1. SC Reads Out Drought Act, Slams States for Not Releasing MNREGA Funds

The battle against the ongoing drought situation in 10 states and the resulting agrarian crises led to the apex court pulling up the Centre over unpaid wages under rural job scheme MNREGA, reports Hindustan Times.

It’s meaningless to have welfare schemes if affected persons do not receive assured benefits on time. Thousands of crores is announced from the PM Relief Fund but the money reaches after three years.
Justice MB Lokur

The bench added,

We are worried about the drought situation and want to help people. The temperature has reached 46 degrees. People don’t have potable water and in such a situation sending relief after six to eight months will be meaningless. 

The year has just begun, but farmer suicides in Maharashtra are already high.

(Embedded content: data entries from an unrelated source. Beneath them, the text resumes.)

(** [Series.min()] and [Series.max()] of a non-empty Series of counts. *)
Definition series_min (vals : list nat) : nat :=
  match vals with
  | [] => 0%nat
  | x :: rest => fold_left Nat.min rest x
  end.

Definition series_max (vals : list nat) : nat :=
  match vals with
  | [] => 0%nat
  | x :: rest => fold_left Nat.max rest x
  end.

(** [time_series.iloc[-k]] for [k] = 1, 2. *)
Definition iloc_back (vals : list nat) (k : nat) : nat :=
  nth (List.length vals - k) vals 0%nat.

(** The statistics written into the text box; [None] stands for the text
    "No data available for the selected filters." *)
Definition update_trend_statistics (time_series : list (Z * nat))
  : option stats :=
  match time_series with
  | [] => None
  | _ =>
      let vals := map snd time_series in
      let change_text :=
        if Nat.leb 2 (List.length vals) then
          let last_period := iloc_back vals 1 in
          let prev_period := iloc_back vals 2 in
          pct_change last_period prev_period
        else Insufficient in
      Some (mk_stats (Frame.mean vals) (Frame.std vals)
                     (series_min vals) (series_max vals)
                     (iloc_back vals 1) change_text)
  end.

End Trend.

(* ===================================================================== *)
(** ** Export: [export_current_view] and [export_filtered_data]           *)
(* ===================================================================== *)

Module ExportView.
Import Calendar.

(** Everything the export reads: the tables, the clock and the Tk
    variables of the five tabs. [date_range] is the result of the two
    [strptime] calls of the temporal tab ([None] on ValueError). *)
Record app : Type := mk_app
  { hiv_data : list Hiv.row;
    population_data : list Pop.row;
    health_facilities : list Fac.row;
    now : datetime;
    hiv_vars : HivMap.vars;
    facilities_region_var : string;
    facility_type_var : string;
    services_vars : list (string * bool);
    regional_analysis_var : string;
    regional_time_var : string;
    temporal_region_var : string;
    date_range : option (datetime * datetime) }.

(** [data_to_export]. *)
Inductive frame : Type :=
| Cases (rows : list Hiv.row)
| Prevalence (rows : list (Frame.merged * Q))
| Facilities (rows : list Fac.row).

(** What the callback ends with: nothing (dialog cancelled), the "Invalid
    date format" box, a file written by [to_excel] or by [to_csv], or the
    "Export Error" box of the [except Exception] handler. *)
Inductive outcome : Type :=
| Cancelled
| DateError
| Excel (data : frame)
| Csv (data : frame)
| ExportError (e : Py.exn).

(** The [try] body up to [data_to_export], a name that stays unbound for an
    unknown [data_type]. *)
Definition data_to_export (a : app) (data_type : string)
  : option (Py.result frame) :=
  if String.eqb data_type "hiv" then
    let fd := hiv_data a in
    let fd :=
      if String.eqb (HivMap.time_frame_var (hiv_vars a)) "Last Year" then
        filter (fun r => geb (Hiv.diagnosis_date r) (minus_days (now a) 365))
               fd
      else if String.eqb (HivMap.time_frame_var (hiv_vars a)) "Last 5 Years"
      then
        filter (fun r => geb (Hiv.diagnosis_date r)
                             (minus_days (now a) (5 * 365))) fd
      else fd in
    let fd :=
      if negb (String.eqb (HivMap.age_group_var (hiv_vars a)) "All") then
        filter (fun r => String.eqb (Hiv.age_group r)
                                    (HivMap.age_group_var (hiv_vars a))) fd
      else fd in
    let fd :=
      if negb (String.eqb (HivMap.gender_var (hiv_vars a)) "All") then
        filter (fun r => String.eqb (Hiv.gender r)
                                    (HivMap.gender_var (hiv_vars a))) fd
      else fd in
    let fd :=
      if negb (String.eqb (HivMap.diagnosis_var (hiv_vars a)) "All") then
        filter (fun r => String.eqb (Hiv.diagnosis_status r)
                                    (HivMap.diagnosis_var (hiv_vars a))) fd
      else fd in
    Some (Py.Ok (Cases fd))
  else if String.eqb data_type "population" then
    let hiv_counts := Frame.value_counts (map Hiv.region (hiv_data a)) in
    let merged := Frame.merge hiv_counts (population_data a) in
    Some (Py.Ok (Prevalence
                   (map (fun m =>
                           (m, true_divide (Z.of_nat (Frame.cases m))
                                           (Frame.population m)))
                        merged)))
  else if String.eqb data_type "facilities" then
    let ff := health_facilities a in
    let ff :=
      if negb (String.eqb (facilities_region_var a) "All") then
        filter (fun f => String.eqb (Fac.region f) (facilities_region_var a))
               ff
      else ff in
    let ff :=
      if negb (String.eqb (facility_type_var a) "All") then
        filter (fun f => String.eqb (Fac.facility_type f)
                                    (facility_type_var a)) ff
      else ff in
    let selected_services := map fst (filter snd (services_vars a)) in
    let ff :=
      match selected_services with
      | [] => ff
      | _ =>
          filter (fun f =>
                    existsb (fun service =>
                               Facilities.str_contains service (Fac.services f))
                            selected_services) ff
      end in
    Some (Py.Ok (Facilities ff))
  else if String.eqb data_type "regional" then
    let fd := hiv_data a in
    let fd :=
      if negb (String.eqb (regional_analysis_var a) "All") then
        filter (fun r => String.eqb (Hiv.region r) (regional_analysis_var a))
               fd
      else fd in
    let fd :=
      if String.eqb (regional_time_var a) "Last Year" then
        filter (fun r => geb (Hiv.diagnosis_date r) (minus_days (now a) 365))
               fd
      else if String.eqb (regional_time_var a) "Last 3 Years" then
        filter (fun r => geb (Hiv.diagnosis_date r)
                             (minus_days (now a) (3 * 365))) fd
      else if String.eqb (regional_time_var a) "Last 5 Years" then
        filter (fun r => geb (Hiv.diagnosis_date r)
                             (minus_days (now a) (5 * 365))) fd
      else fd in
    Some (Py.Ok (Cases fd))
  else if String.eqb data_type "temporal" then
    let fd := hiv_data a in
    let fd :=
      if negb (String.eqb (temporal_region_var a) "All") then
        filter (fun r => String.eqb (Hiv.region r) (temporal_region_var a)) fd
      else fd in
    match date_range a with
    | None => None
    | Some (start_date, end_date) =>
        Some (Py.Ok (Cases
                       (filter (fun r =>
                                  geb (Hiv.diagnosis_date r) start_date
                                  && leb (Hiv.diagnosis_date r) end_date)
                               fd)))
    end
  else Some (Py.Raise Py.NameError).

(** [export_filtered_data]; [file_path] is the answer of the save dialog
    (empty when cancelled). Writing the file itself is taken to succeed. *)
Definition export_filtered_data (a : app) (file_path data_type : string)
  : outcome :=
  if String.eqb file_path "" then Cancelled
  else
    match data_to_export a data_type with
    | None => DateError
    | Some (Py.Raise e) => ExportError e
    | Some (Py.Ok data) =>
        if Py.endswith file_path ".xlsx" then Excel data else Csv data
    end.

(** [export_current_view]; [current_tab] is the index of the selected tab.
    [None]: no branch is taken and nothing happens. *)
Definition export_current_view (a : app) (current_tab : Z)
           (file_path : string) : option outcome :=
  if current_tab =? 0 then Some (export_filtered_data a file_path "hiv")
  else if current_tab =? 1 then
    Some (export_filtered_data a file_path "population")
  else if current_tab =? 2 then
    Some (export_filtered_data a file_path "facilities")
  else if current_tab =? 3 then
    Some (export_filtered_data a file_path "regional")
  else if current_tab =? 4 then
    Some (export_filtered_data a file_path "temporal")
  else None.

(** The frame of an outcome that wrote a file. *)
Definition written (o : outcome) : option frame :=
  match o with
  | Excel data | Csv data => Some data
  | _ => None
  end.

End ExportView.


(* ===================================================================== *)
(** * Properties                                                          *)
(* ===================================================================== *)

(** ** The model on small inputs *)

Example minus_days_one_year :
  Calendar.minus_days (Calendar.mk_datetime 2026 11 4 1234) 365
  = Calendar.mk_datetime 2025 11 4 1234.
Proof. reflexivity. Qed.

Example minus_days_across_leap_day :
  Calendar.minus_days (Calendar.date 2024 3 1) 1 = Calendar.date 2024 2 29.
Proof. reflexivity. Qed.

Example value_counts_orders_by_count :
  Frame.value_counts ["Erongo"; "Khomas"; "Hardap"; "Khomas"; "Hardap"]
  = [("Khomas", 2%nat); ("Hardap", 2%nat); ("Erongo", 1%nat)].
Proof. reflexivity. Qed.

Example services_cell_joins_with_comma :
  Data.services_cell ["HIV Testing"; "PrEP"] = "HIV Testing, PrEP".
Proof. reflexivity. Qed.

Around 89 farmers ended their lives in Maharashtra’s Marathwada region, in the month of January alone.

Read The Quint’s report on how a lethal combination of drought, El Nino and weak monsoons is likely to make this year worse for farmers in India.

Also Read: Bombay HC: IPL Should Be Moved out of Maharashtra Due to Drought

2. NIT Row: HRD Team in Srinagar; Smriti Irani Speaks to Mehbooba Mufti

With tensions gripping NIT Srinagar, a two-member team from the HRD ministry on Wednesday held consultations with officials of the engineering institute, even as outstation students put forth five demands, including action against staff involved in “anti-national” activities.

Smriti Irani also spoke with the newly sworn-in chief minister of the state, Mehbooba Mufti on the incident. She has assured that the two-member HRD team will remain in Srinagar until 11 April and that all students will be provided safety and security against any events that could take place.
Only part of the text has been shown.